Report back every line in the data that includes the string "passes".

[Opening STORED DATA section]

Lemma all_below_spec (n : nat) (P : Z -> bool) :
  all_below n P = true -> forall k, 0 <= k < Z.of_nat n -> P k = true.
Proof.
  induction n as [|n IH]; simpl; intros H k Hk; [lia|].
  apply andb_true_iff in H. destruct H as [H1 H2].
  destruct (Z.eq_dec k (Z.of_nat n)) as [->|Hne]; [assumption|].
  apply IH; [assumption | lia].
Qed.

Lemma Zdigits2_le (m n : Z) : 0 < m < 2 ^ n -> Zdigits2 m <= n.
Proof.
  intros Hm. destruct (Zdigits2_range m ltac:(lia)) as (Hd & Hlo & _).
  destruct (Z_le_gt_dec (Zdigits2 m) n) as [|Hgt]; [assumption|].
  assert (2 ^ n <= 2 ^ (Zdigits2 m - 1)) by (apply Z.pow_le_mono_r; lia). lia.
Qed.

(** The double nearest to [k / 100] against an integer [T], once the
    hundredths below [100 * T] have been checked one by one. *)
Lemma ge_hundredths (k T : Z) :
  0 <= k < 2 ^ 58 -> 0 < T ->
  all_below (Z.to_nat (100 * T)) (fun k => negb (ge_Z (div_Z k 100) T)) = true ->
  ge_Z (div_Z k 100) T = (100 * T <=? k) /\ is_infinite (div_Z k 100) = false.
Proof.
  intros Hk HT Hbelow.
  destruct (Z.leb_spec (100 * T) k) as [Hge|Hlt].
  - assert (Hd : Zdigits2 100 = 7) by reflexivity.
    pose proof (Zdigits2_le k 58 ltac:(lia)).
    destruct (Zdigits2_range k ltac:(lia)) as (Hd1 & _).
    apply div_Z_ge; try lia.
  - pose proof (all_below_spec _ _ Hbelow k ltac:(lia)) as H.
    apply negb_true_iff in H. split; [exact H|].
    destruct k as [|k|k]; [reflexivity | | lia].
    assert (Hd : Zdigits2 100 = 7) by reflexivity.
    pose proof (Zdigits2_le (Z.pos k) 58 ltac:(lia)).
    destruct (Zdigits2_range (Z.pos k) ltac:(lia)) as (Hd1 & _).
    destruct (div_Z_lower (Z.pos k) 100 ltac:(lia) ltac:(lia) ltac:(lia))
      as (m2 & e2 & -> & _). reflexivity.
Qed.

Lemma hundredths_below_4 :
  all_below (Z.to_nat (100 * 4)) (fun k => negb (ge_Z (div_Z k 100) 4)) = true.
Proof. vm_compute. reflexivity. Qed.

Lemma hundredths_below_64 :
  all_below (Z.to_nat (100 * 64)) (fun k => negb (ge_Z (div_Z k 100) 64)) = true.
Proof. vm_compute. reflexivity. Qed.

Lemma round_half_even_bounds (a c : Z) :
  0 <= a -> 0 < c -> a / c <= round_half_even a c <= a / c + 1.
Proof.
  intros Ha Hc. unfold round_half_even.
  destruct (2 * (a mod c) ?= c); try destruct (Z.even (a / c)); lia.
Qed.

(** [bytes_to_gb] below 8 PiB: the double nearest to the hundredths of GB. *)
Lemma bytes_to_gb_hundredths (b : Z) :
  0 <= b < 2 ^ 53 ->
  bytes_to_gb (VInt b) =
  VFloat (div_Z (round_half_even (b * 100) 1073741824) 100).
Proof.
  intros Hb. destruct (Z.eq_dec b 0) as [->|Hne]; [reflexivity|].
  unfold bytes_to_gb, py_truediv, int_truediv.
  change (1024 ^ 3) with 1073741824. cbn [Z.eqb].
  rewrite div_Z_gib_exact by lia. cbn [is_infinite bind].
  destruct (Zdigits2_range b ltac:(lia)) as (Hd1 & Hlo & Hhi).
  pose proof (Zdigits2_le b 53 ltac:(lia)) as Hd.
  set (d := Zdigits2 b) in *.
  assert (P : 0 < 2 ^ (53 - d)) by (apply Z.pow_pos_nonneg; lia).
  unfold round_ndigits.
  destruct (Z.leb_spec 0 (d - 83)) as [|_]; [lia|].
  rewrite Z2Pos.id by nia.
  change (10 ^ 2) with 100.
  replace (b * 2 ^ (53 - d) * 100) with (b * 100 * 2 ^ (53 - d)) by lia.
  replace (2 ^ (- (d - 83))) with (1073741824 * 2 ^ (53 - d)).
  2:{ change 1073741824 with (2 ^ 30). rewrite <- Z.pow_add_r by lia. f_equal. lia. }
  rewrite round_half_even_scale by lia.
  pose proof (round_half_even_bounds (b * 100) 1073741824 ltac:(lia) ltac:(lia)) as Hk.
  assert (0 <= b * 100 / 1073741824 < 2 ^ 31).
  { split; [apply Z.div_pos; lia|]. apply Z.div_lt_upper_bound; lia. }
  remember (round_half_even (b * 100) 1073741824) as k eqn:Ek.
  destruct k as [|k|k]; [reflexivity | | lia].
  change (SFdiv prec emax (S754_finite false k 0)
            (S754_finite false (Z.to_pos 100) 0))
    with (div_Z (Z.pos k) 100).
  assert (Hd7 : Zdigits2 100 = 7) by reflexivity.
  pose proof (Zdigits2_le (Z.pos k) 58 ltac:(lia)).
  destruct (Zdigits2_range (Z.pos k) ltac:(lia)) as (Hk1 & _).
  destruct (div_Z_lower (Z.pos k) 100 ltac:(lia) ltac:(lia) ltac:(lia))
    as (m2 & e2 & -> & _). reflexivity.
Qed.

(** The comparison of [bytes_to_gb] with an integer, on the hundredths. *)
Lemma bytes_to_gb_ge (b T : Z) :
  0 <= b < 2 ^ 53 -> 0 < T ->
  all_below (Z.to_nat (100 * T)) (fun k => negb (ge_Z (div_Z k 100) T)) = true ->
  py_ge (bytes_to_gb (VInt b)) T
  = Ok (100 * T <=? round_half_even (b * 100) 1073741824).
Proof.
  intros Hb HT Hbelow. rewrite bytes_to_gb_hundredths by assumption.
  unfold py_ge. f_equal.
  pose proof (round_half_even_bounds (b * 100) 1073741824 ltac:(lia) ltac:(lia)) as Hk.
  assert (0 <= b * 100 / 1073741824 < 2 ^ 31).
  { split; [apply Z.div_pos; lia|]. apply Z.div_lt_upper_bound; lia. }
  now destruct (ge_hundredths (round_half_even (b * 100) 1073741824) T
                  ltac:(lia) HT Hbelow) as [-> _].
Qed.

(** Turns a threshold on the hundredths of GB into a threshold on bytes. *)
Ltac hundredths_to_bytes b :=
  unfold round_half_even;
  destruct (Z.compare_spec (2 * ((b * 100) mod 1073741824)) 1073741824);
  try destruct (Z.even (b * 100 / 1073741824));
  match goal with
  | |- (?x <=? ?y) = (?n <=? b) =>
      destruct (Z.leb_spec n b); [apply Z.leb_le | apply Z.leb_gt];
      Z.div_mod_to_equations; lia
  end.

(** The two thresholds in bytes. *)
Lemma ram_threshold_bytes (b : Z) :
  0 <= b < 2 ^ 53 ->
  check_ram (bytes_to_gb (VInt b)) = Ok (4289598587 <=? b).
Proof.
  intros Hb. unfold check_ram.
  rewrite (bytes_to_gb_ge b 4 Hb ltac:(lia) hundredths_below_4).
  f_equal. hundredths_to_bytes b.
Qed.

Lemma disk_threshold_bytes (b : Z) :
  0 <= b < 2 ^ 53 ->
  check_disco (bytes_to_gb (VInt b)) = Ok (68714108027 <=? b).
Proof.
  intros Hb. unfold check_disco.
  rewrite (bytes_to_gb_hundredths b Hb) at 1. cbn [isinstance_int_float].
  rewrite (bytes_to_gb_ge b 64 Hb ltac:(lia) hundredths_below_64).
  f_equal. hundredths_to_bytes b.
Qed.

End Binary64Facts.

(* ================================================================= *)
(** * The Secure Boot and architecture categories *)

(** The sixteen spellings of "true". *)
Lemma lower_is_true (s : string) :
  Str.lower s = "true" <->
  exists c1 c2 c3 c4,
    s = String c1 (String c2 (String c3 (String c4 ""))) /\
    (c1 = "t"%char \/ c1 = "T"%char) /\ (c2 = "r"%char \/ c2 = "R"%char) /\
    (c3 = "u"%char \/ c3 = "U"%char) /\ (c4 = "e"%char \/ c4 = "E"%char).
Proof.
  split.
  - destruct s as [|c1 [|c2 [|c3 [|c4 [|c5 s]]]]]; simpl; try discriminate.
    intros H. injection H as H1 H2 H3 H4.
    exists c1, c2, c3, c4. split; [reflexivity|].
    destruct (lower_ascii_letters c1) as (T & _).
    destruct (lower_ascii_letters c2) as (_ & R & _).
    destruct (lower_ascii_letters c3) as (_ & _ & U & _).
    destruct (lower_ascii_letters c4) as (_ & _ & _ & E & _).
    tauto.
  - intros (c1 & c2 & c3 & c4 & -> & [-> | ->] & [-> | ->] & [-> | ->] & [-> | ->]);
      reflexivity.
Qed.

(** The thirty-two spellings of "false". *)
Lemma lower_is_false (s : string) :
  Str.lower s = "false" ->
  exists c1 c2 c3 c4 c5,
    s = String c1 (String c2 (String c3 (String c4 (String c5 "")))) /\
    (c1 = "f"%char \/ c1 = "F"%char) /\ (c2 = "a"%char \/ c2 = "A"%char) /\
    (c3 = "l"%char \/ c3 = "L"%char) /\ (c4 = "s"%char \/ c4 = "S"%char) /\
    (c5 = "e"%char \/ c5 = "E"%char).
Proof.
  destruct s as [|c1 [|c2 [|c3 [|c4 [|c5 [|c6 s]]]]]]; simpl; try discriminate.
  intros H. injection H as H1 H2 H3 H4 H5.
  exists c1, c2, c3, c4, c5. split; [reflexivity|].
  destruct (lower_ascii_letters c1) as (_ & _ & _ & _ & F & _).
  destruct (lower_ascii_letters c2) as (_ & _ & _ & _ & _ & A & _).
  destruct (lower_ascii_letters c3) as (_ & _ & _ & _ & _ & _ & L & _).
  destruct (lower_ascii_letters c4) as (_ & _ & _ & _ & _ & _ & _ & S).
  destruct (lower_ascii_letters c5) as (_ & _ & _ & E & _).
  tauto.
Qed.

(** [out.title()] of an answer [get_secure_boot_status] accepts. *)
Lemma title_of_true (out : string) :
  Str.lower out = "true" -> Str.title out = "True".
Proof.
  rewrite lower_is_true.
  intros (c1 & c2 & c3 & c4 & -> & [-> | ->] & [-> | ->] & [-> | ->] & [-> | ->]);
    reflexivity.
Qed.

Lemma title_of_false (out : string) :
  Str.lower out = "false" -> Str.title out = "False".
Proof.
  intros H. apply lower_is_false in H.
  destruct H as (c1 & c2 & c3 & c4 & c5 & -> & [-> | ->] & [-> | ->] & [-> | ->]
                 & [-> | ->] & [-> | ->]); reflexivity.
Qed.

(** The three values of [get_secure_boot_status]. *)
Lemma get_secure_boot_status_cases (w : host) :
  let '(ok, out) := safe_run w cmd_secure_boot safe_run_default_timeout in
  (ok = true /\ Str.lower out = "true" /\ get_secure_boot_status w = "True") \/
  (ok = true /\ Str.lower out = "false" /\ get_secure_boot_status w = "False") \/
  ((ok = false \/ (Str.lower out <> "true" /\ Str.lower out <> "false")) /\
   get_secure_boot_status w = "Indisponível").
Proof.
  unfold get_secure_boot_status.
  destruct (safe_run w cmd_secure_boot safe_run_default_timeout) as [ok out].
  destruct ok; simpl.
  - destruct (String.eqb_spec (Str.lower out) "true") as [Ht|Ht]; simpl.
    + left. auto using title_of_true.
    + destruct (String.eqb_spec (Str.lower out) "false") as [Hf|Hf]; simpl.
      * right; left. auto using title_of_false.
      * right; right. auto.
  - right; right. auto.
Qed.

(** C6: the SecureBoot category passes exactly on the spellings of "true"
    in any letter case: "True", "TRUE" and "true" pass, "Unavailable" and the
    code's own sentinel "Indisponível" fail; on a machine, it passes exactly
    when the PowerShell command succeeds and answers "true" in any case. *)
Theorem C6_secure_boot_case_insensitive :
  (forall s : string,
     check_secure_boot s = true <->
     exists c1 c2 c3 c4,
       s = String c1 (String c2 (String c3 (String c4 ""))) /\
       (c1 = "t"%char \/ c1 = "T"%char) /\ (c2 = "r"%char \/ c2 = "R"%char) /\
       (c3 = "u"%char \/ c3 = "U"%char) /\ (c4 = "e"%char \/ c4 = "E"%char)) /\
  check_secure_boot "True" = true /\
  check_secure_boot "TRUE" = true /\
  check_secure_boot "true" = true /\
  check_secure_boot "Unavailable" = false /\
  check_secure_boot "Indisponível" = false /\
  (forall w : host,
     check_secure_boot (get_secure_boot_status w) = true <->
     exists out, safe_run w cmd_secure_boot safe_run_default_timeout = (true, out) /\
                 Str.lower out = "true").
Proof.
  split; [|repeat split; try reflexivity].
  - intros s. unfold check_secure_boot. rewrite String.eqb_eq. apply lower_is_true.
  - intros H. pose proof (get_secure_boot_status_cases w) as C.
    destruct (safe_run w cmd_secure_boot safe_run_default_timeout) as [ok out].
    destruct C as [(-> & Ht & _) | [(_ & _ & E) | (_ & E)]].
    + exists out. auto.
    + rewrite E in H. discriminate H.
    + rewrite E in H. discriminate H.
  - intros (out & Hrun & Ht). pose proof (get_secure_boot_status_cases w) as C.
    rewrite Hrun in C.
    destruct C as [(_ & _ & E) | [(_ & Hf & _) | ([Hk | [Hn _]] & _)]].
    + rewrite E. reflexivity.
    + congruence.
    + discriminate Hk.
    + contradiction.
Qed.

[Closing STORED DATA section]

● **RESULT**
(** C6: the SecureBoot category passes exactly on the spellings of "true"
    code's own sentinel "Indisponível" fail; on a machine, it passes exactly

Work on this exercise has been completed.